START EXERCISE MATERIAL

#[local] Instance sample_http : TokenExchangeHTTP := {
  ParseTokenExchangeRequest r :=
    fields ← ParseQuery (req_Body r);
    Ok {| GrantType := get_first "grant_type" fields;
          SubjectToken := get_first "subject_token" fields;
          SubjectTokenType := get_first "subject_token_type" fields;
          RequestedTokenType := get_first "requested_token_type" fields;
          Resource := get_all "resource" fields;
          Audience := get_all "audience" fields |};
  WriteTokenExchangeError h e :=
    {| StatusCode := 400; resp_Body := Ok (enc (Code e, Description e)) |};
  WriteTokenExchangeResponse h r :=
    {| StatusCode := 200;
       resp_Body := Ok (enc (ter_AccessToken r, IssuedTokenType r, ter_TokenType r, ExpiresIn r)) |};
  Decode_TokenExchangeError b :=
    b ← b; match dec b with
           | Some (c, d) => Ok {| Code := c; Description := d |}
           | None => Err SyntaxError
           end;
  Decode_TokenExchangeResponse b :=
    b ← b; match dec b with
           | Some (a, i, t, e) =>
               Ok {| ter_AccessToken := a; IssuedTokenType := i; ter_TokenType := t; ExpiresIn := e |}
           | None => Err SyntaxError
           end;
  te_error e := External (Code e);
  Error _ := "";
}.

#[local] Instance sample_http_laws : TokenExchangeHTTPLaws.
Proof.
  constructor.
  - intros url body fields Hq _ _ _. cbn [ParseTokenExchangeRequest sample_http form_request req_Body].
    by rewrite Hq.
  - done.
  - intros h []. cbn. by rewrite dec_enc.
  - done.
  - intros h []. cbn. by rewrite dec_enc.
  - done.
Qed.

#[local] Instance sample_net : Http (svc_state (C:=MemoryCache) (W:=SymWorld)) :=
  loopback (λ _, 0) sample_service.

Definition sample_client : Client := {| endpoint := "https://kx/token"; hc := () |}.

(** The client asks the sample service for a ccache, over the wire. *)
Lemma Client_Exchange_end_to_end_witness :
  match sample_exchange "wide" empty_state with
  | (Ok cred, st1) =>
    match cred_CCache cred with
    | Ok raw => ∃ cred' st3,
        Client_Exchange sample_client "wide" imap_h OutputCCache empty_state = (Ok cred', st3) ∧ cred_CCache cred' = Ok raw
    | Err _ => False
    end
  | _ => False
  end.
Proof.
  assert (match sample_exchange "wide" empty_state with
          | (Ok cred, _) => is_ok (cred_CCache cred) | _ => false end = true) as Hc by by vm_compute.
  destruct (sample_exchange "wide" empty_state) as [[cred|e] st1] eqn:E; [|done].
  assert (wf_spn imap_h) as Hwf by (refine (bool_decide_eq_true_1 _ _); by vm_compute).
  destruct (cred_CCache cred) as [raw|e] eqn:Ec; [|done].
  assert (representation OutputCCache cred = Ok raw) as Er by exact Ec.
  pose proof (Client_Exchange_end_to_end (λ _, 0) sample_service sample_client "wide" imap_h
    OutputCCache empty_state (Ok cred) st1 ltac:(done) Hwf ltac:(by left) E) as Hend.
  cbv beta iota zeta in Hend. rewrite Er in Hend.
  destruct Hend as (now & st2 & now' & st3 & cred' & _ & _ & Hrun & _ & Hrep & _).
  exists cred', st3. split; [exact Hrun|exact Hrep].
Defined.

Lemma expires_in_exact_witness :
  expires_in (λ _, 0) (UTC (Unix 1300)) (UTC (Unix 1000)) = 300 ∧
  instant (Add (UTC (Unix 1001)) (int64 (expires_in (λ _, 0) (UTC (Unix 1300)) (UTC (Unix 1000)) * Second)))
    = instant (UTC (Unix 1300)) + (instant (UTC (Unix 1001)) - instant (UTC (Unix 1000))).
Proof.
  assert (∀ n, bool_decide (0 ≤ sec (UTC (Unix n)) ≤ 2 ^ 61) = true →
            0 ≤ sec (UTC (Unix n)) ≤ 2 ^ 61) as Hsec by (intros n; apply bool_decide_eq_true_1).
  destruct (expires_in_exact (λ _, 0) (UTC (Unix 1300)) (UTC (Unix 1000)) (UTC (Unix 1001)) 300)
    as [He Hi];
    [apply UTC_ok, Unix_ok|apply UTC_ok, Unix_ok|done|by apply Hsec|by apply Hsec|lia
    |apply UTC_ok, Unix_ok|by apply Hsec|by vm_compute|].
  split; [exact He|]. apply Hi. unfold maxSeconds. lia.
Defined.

END EXERCISE MATERIAL

:: DIRECTIONS FOR THIS TASK ::
Transcribe only the lines from the beginning of the entries to the line with "SubjectToken := get_first", inclusive, exactly as written.

:: RESULT OF THIS EXERCISE ::
#[local] Instance sample_http : TokenExchangeHTTP := {
  ParseTokenExchangeRequest r :=
    fields ← ParseQuery (req_Body r);
    Ok {| GrantType := get_first "grant_type" fields;
          SubjectToken := get_first "subject_token" fields;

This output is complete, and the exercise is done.